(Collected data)
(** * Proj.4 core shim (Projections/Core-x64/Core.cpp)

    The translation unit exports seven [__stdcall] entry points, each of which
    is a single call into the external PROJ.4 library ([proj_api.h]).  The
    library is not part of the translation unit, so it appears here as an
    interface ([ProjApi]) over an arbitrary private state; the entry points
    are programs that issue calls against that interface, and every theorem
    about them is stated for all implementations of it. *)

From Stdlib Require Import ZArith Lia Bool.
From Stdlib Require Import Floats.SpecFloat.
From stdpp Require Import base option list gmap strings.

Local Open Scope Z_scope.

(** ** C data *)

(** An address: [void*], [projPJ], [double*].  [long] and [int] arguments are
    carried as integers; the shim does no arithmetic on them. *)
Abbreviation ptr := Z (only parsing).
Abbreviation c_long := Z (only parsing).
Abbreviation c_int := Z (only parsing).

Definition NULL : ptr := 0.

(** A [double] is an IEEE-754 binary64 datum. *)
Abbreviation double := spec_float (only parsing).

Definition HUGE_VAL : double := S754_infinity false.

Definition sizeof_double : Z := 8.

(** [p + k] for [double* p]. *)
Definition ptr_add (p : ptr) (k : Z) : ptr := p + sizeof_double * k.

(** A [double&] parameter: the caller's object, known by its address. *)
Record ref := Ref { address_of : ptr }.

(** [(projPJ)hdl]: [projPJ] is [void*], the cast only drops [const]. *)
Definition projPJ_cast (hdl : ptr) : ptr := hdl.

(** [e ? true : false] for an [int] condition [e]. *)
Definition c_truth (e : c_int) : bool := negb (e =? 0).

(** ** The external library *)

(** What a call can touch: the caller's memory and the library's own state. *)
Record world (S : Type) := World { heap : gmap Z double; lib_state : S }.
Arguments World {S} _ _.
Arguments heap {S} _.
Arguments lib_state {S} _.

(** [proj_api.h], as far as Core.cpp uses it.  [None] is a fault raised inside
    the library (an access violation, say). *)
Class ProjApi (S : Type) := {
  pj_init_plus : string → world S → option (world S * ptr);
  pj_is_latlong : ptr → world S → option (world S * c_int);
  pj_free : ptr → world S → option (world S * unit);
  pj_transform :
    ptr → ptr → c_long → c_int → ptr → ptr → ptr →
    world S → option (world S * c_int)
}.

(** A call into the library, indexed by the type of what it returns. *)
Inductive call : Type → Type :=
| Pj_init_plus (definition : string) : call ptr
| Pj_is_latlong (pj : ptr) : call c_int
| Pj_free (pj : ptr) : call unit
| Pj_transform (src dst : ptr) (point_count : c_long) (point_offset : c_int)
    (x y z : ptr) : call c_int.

...

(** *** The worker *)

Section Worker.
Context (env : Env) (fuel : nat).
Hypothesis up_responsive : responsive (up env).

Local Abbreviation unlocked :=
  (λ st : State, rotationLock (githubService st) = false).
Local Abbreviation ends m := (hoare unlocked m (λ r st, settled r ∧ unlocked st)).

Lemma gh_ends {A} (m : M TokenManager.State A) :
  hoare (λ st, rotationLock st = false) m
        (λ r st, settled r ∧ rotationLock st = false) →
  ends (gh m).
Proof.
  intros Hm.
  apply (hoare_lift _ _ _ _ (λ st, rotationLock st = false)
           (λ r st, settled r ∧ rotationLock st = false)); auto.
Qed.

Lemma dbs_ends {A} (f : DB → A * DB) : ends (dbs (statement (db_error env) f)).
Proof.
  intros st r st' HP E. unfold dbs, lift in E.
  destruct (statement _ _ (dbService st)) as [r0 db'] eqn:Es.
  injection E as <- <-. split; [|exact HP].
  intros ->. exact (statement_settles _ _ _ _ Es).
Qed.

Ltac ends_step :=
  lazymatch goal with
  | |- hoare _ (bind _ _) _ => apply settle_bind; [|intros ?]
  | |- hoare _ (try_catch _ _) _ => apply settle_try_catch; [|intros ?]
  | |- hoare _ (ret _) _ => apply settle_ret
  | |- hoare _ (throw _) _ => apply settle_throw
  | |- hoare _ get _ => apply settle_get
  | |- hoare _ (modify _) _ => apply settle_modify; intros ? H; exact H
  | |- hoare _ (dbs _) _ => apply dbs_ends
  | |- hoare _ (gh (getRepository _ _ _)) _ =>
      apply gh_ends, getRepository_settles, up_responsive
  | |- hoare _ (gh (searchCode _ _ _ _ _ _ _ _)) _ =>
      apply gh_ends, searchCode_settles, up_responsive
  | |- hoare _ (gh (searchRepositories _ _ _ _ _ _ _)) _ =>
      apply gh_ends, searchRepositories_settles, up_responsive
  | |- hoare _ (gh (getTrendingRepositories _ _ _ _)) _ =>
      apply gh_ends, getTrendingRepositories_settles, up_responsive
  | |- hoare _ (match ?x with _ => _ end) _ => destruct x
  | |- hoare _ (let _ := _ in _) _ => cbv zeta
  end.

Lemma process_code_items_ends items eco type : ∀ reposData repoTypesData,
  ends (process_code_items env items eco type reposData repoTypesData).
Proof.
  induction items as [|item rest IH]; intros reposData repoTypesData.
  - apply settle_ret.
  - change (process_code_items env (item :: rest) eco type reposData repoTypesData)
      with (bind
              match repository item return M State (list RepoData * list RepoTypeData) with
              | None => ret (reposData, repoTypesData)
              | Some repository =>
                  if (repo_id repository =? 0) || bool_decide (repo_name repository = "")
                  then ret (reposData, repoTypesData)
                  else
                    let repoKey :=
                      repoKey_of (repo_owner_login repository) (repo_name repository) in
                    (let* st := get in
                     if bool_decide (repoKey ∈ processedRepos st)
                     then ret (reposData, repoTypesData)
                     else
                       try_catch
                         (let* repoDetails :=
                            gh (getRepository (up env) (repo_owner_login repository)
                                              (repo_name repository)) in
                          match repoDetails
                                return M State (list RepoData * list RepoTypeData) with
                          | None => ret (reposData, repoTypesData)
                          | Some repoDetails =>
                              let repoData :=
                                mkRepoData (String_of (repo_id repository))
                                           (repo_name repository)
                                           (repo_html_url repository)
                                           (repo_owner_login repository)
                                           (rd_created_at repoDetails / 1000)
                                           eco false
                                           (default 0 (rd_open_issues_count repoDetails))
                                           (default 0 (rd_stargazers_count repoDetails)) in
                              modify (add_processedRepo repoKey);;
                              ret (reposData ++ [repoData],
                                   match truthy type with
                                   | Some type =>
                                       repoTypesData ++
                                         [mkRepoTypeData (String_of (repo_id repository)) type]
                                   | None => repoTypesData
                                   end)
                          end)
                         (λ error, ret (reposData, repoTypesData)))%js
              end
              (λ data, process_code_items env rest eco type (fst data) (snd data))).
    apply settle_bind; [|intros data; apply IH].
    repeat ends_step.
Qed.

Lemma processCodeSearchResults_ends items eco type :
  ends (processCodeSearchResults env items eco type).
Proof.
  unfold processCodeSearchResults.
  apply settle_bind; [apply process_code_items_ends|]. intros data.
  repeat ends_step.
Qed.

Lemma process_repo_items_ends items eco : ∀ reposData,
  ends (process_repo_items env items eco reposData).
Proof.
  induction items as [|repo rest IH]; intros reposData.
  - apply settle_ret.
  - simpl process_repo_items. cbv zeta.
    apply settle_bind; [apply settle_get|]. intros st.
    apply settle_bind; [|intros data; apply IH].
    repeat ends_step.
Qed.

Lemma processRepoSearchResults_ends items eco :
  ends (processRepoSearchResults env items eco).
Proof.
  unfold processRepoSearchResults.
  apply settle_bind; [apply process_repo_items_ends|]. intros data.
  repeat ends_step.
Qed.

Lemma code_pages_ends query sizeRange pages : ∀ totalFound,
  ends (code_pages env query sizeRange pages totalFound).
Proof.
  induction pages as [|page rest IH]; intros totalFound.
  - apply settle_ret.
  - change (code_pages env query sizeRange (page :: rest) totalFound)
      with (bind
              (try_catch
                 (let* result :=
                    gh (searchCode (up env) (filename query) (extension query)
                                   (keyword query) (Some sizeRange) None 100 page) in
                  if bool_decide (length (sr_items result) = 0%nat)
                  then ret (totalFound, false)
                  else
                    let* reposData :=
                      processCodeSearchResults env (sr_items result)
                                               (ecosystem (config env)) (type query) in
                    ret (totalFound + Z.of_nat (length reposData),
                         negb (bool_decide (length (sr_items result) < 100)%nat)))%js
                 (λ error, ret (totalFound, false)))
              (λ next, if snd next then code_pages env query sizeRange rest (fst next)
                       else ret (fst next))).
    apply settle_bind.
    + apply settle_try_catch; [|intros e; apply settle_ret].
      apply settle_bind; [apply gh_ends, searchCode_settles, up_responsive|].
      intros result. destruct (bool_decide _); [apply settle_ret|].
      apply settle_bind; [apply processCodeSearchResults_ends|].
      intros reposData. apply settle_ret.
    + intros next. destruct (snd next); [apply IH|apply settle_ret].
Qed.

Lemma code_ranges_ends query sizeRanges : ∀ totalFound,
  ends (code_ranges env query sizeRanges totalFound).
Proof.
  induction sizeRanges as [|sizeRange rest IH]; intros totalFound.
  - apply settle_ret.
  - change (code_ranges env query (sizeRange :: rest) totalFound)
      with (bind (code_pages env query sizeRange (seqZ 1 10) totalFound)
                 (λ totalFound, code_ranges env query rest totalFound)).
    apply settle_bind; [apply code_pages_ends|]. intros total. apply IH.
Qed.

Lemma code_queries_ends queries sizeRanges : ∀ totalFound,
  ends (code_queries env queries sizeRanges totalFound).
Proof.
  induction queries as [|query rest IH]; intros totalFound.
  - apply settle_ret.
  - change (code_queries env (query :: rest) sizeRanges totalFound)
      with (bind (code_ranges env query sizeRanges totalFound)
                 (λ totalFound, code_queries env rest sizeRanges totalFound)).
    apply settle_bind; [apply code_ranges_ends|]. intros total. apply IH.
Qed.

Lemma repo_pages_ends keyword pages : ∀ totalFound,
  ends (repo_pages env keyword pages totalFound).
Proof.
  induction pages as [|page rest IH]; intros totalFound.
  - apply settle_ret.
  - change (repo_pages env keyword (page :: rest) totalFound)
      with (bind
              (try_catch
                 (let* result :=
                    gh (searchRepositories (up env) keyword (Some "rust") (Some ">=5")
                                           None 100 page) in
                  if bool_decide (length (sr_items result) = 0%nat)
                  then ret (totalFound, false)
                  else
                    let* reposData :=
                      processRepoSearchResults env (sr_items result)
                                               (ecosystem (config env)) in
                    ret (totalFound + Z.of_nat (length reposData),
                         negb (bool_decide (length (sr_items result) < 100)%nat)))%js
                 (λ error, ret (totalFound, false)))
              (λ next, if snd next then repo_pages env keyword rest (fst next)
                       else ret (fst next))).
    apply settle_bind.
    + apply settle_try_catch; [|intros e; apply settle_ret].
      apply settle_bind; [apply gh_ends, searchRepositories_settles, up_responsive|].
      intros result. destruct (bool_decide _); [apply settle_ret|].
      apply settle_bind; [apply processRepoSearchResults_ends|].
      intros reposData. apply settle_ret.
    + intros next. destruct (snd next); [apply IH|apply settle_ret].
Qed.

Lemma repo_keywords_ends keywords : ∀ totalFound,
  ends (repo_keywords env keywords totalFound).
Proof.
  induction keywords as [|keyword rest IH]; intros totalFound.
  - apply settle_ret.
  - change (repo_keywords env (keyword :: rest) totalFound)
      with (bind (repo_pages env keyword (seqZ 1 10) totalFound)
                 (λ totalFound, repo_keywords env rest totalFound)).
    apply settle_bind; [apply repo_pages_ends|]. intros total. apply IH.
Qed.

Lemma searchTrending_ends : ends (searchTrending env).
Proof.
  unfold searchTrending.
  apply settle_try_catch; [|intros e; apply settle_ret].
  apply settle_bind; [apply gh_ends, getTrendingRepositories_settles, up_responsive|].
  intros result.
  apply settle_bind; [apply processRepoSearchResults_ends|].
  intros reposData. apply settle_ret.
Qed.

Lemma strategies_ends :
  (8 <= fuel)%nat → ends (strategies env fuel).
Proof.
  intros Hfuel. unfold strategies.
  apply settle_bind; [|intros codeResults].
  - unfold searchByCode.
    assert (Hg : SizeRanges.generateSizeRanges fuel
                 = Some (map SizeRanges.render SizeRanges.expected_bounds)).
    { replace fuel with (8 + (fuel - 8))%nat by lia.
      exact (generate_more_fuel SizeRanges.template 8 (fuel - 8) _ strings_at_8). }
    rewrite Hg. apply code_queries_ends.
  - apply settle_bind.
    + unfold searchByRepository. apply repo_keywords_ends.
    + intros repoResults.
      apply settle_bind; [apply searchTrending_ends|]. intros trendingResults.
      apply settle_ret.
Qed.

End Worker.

What you are asked to do
Count every line that holds the word "repoDetails" in the entries, and state the result alone.

Result
6